I've reviewed @p8's build and it works but would need tweaking / optimising afterwards, specifically I think we might actually want to break out the individual specs in a matrix, maybe this would also be a good opportunity to use Github actions, but my branches seem not to want to run for some reason
Nice!
work on all of our tags
I guess we can add a repo prefix to tags for all repos before merging them.
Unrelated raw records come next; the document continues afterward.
(** * simple-http-file-server: access policy, request authentication,
      file operations and start-up, embedded from [server.py].

    Python values are modelled as follows.
    - [str] is [string]; a character is a code point below 256.
    - a [dict] is a [gmap]; [k in d] is [d !! k] being [Some _].
    - [None] where a string is expected is [option string].
    - an exception is the [None] of an [option] result.
    - an object mutated in place is rebuilt and returned. *)

From stdpp Require Import gmap strings list fin_maps.
From Stdlib Require Import Ascii String DecimalString.

Set Warnings "-register-all".
Local Open Scope string_scope.

(** ** Python string primitives used by the server *)

Module PyStr.

(** [s.split(sep)] for a one-character separator: never returns the
    empty list, and keeps empty pieces. *)
Fixpoint split (sep : ascii) (s : string) : list string :=
  match s with
  | EmptyString => [EmptyString]
  | String c rest =>
      if Ascii.eqb c sep then EmptyString :: split sep rest
      else match split sep rest with
           | [] => [String c EmptyString]
           | x :: xs => String c x :: xs
           end
  end.

(** [sep.join(l)]. *)
Fixpoint join (sep : string) (l : list string) : string :=
  match l with
  | [] => ""
  | [x] => x
  | x :: rest => x ++ sep ++ join sep rest
  end.

(** [c in s] for a character [c]. *)
Fixpoint contains (c : ascii) (s : string) : bool :=
  match s with
  | EmptyString => false
  | String d rest => Ascii.eqb d c || contains c rest
  end.

(** [s.startswith(p)]. *)
Definition startswith (p s : string) : bool := String.prefix p s.

(** [s.endswith(p)] for a one-character [p]. *)
Fixpoint endswith_char (c : ascii) (s : string) : bool :=
  match s with
  | EmptyString => false
  | String d EmptyString => Ascii.eqb d c
  | String _ rest => endswith_char c rest
  end.

(** [s[n:]]. *)
Fixpoint drop (n : nat) (s : string) : string :=
  match n, s with
  | O, _ => s
  | S _, EmptyString => EmptyString
  | S k, String _ rest => drop k rest
  end.

(** [c.isspace()] on code points below 256. *)
Definition isspace (c : ascii) : bool :=
  let n := nat_of_ascii c in
  (Nat.leb 9 n && Nat.leb n 13) || (Nat.leb 28 n && Nat.leb n 32)
  || Nat.eqb n 133 || Nat.eqb n 160.

Fixpoint lstrip (s : string) : string :=
  match s with
  | EmptyString => EmptyString
  | String c rest => if isspace c then lstrip rest else s
  end.

Fixpoint rstrip (s : string) : string :=
  match s with
  | EmptyString => EmptyString
  | String c rest =>
      match rstrip rest with
      | EmptyString => if isspace c then EmptyString else String c EmptyString
      | r => String c r
      end
  end.

(** [s.strip()]. *)
Definition strip (s : string) : string := rstrip (lstrip s).

(** [x in l] for a list of strings. *)
Definition mem (x : string) (l : list string) : bool :=
  bool_decide (x ∈ l).

End PyStr.

(** ** PathConfig and AuthConfig *)

(** One node of the permission tree.  [perms] maps a user name (or ["*"])
    to the list of permission letters of the rule; [children] maps a path
    segment to the node below. *)
Inductive PathConfig : Type :=
  mkPathConfig {
    filename : string;
    perms : gmap string (list string);
    children : gmap string PathConfig
  }.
lose a large amount of our history in the form of PR references
That might be solvable, but I don't have a good idea how exactly. Before hub existed I used a trick to also fetch PR branches by tweaking the local repo's .git/config. Fetching looks like:
$ git fetch origin
From github.com:joyent/node
* [new ref] refs/pull/1000/head -> origin/pr/1000
* [new ref] refs/pull/1002/head -> origin/pr/1002
And even though those pull request won't exist in the resulting repo, the pull request heads will.
Maybe also prefix them as refs/pull/core-1000 refs/pull/expectations-1002 to avoid clashing?
It makes sense to add those two tweaks to the merge script.
@p8 Good job!
Its more that we have commits which reference the pull request number, which would not exist in the new repo, but the old repos will continue to exist, we'll just archive them
maybe this would also be a good opportunity to use Github action
I can start again my investigation on this. :)
For the tags, if we choose to prefix them. I am wondering how will manage the github release page
This is how rails handles it https://github.com/rails/rails/releases They just release all versions in lock step, maybe thats easier, we could adopt that from rspec 4
This is how rails handles it https://github.com/rails/rails/releases They just release all versions in lock step, maybe thats easier, we could adopt that from rspec 4
I am in favor of this.
all versions in lock step, we could adopt that from rspec 4 All for doing it this way 👍
@p8 I can take it from here, add tag prefixes and keep PR references, if you don't want to continue.
@pirj Sure, glad I could help :)
Just in case https://github.com/tj/git-extras/blob/master/Commands.md#git-merge-repo
It'd be great to get this over the line. TBH I feel it's a huge pain to work with so many git repos, issue trackers, separate projects for PRs, etc. This probably also drives potential contributors away, because to contribute to RSpec one needs a far more complicated setup than about any other gem.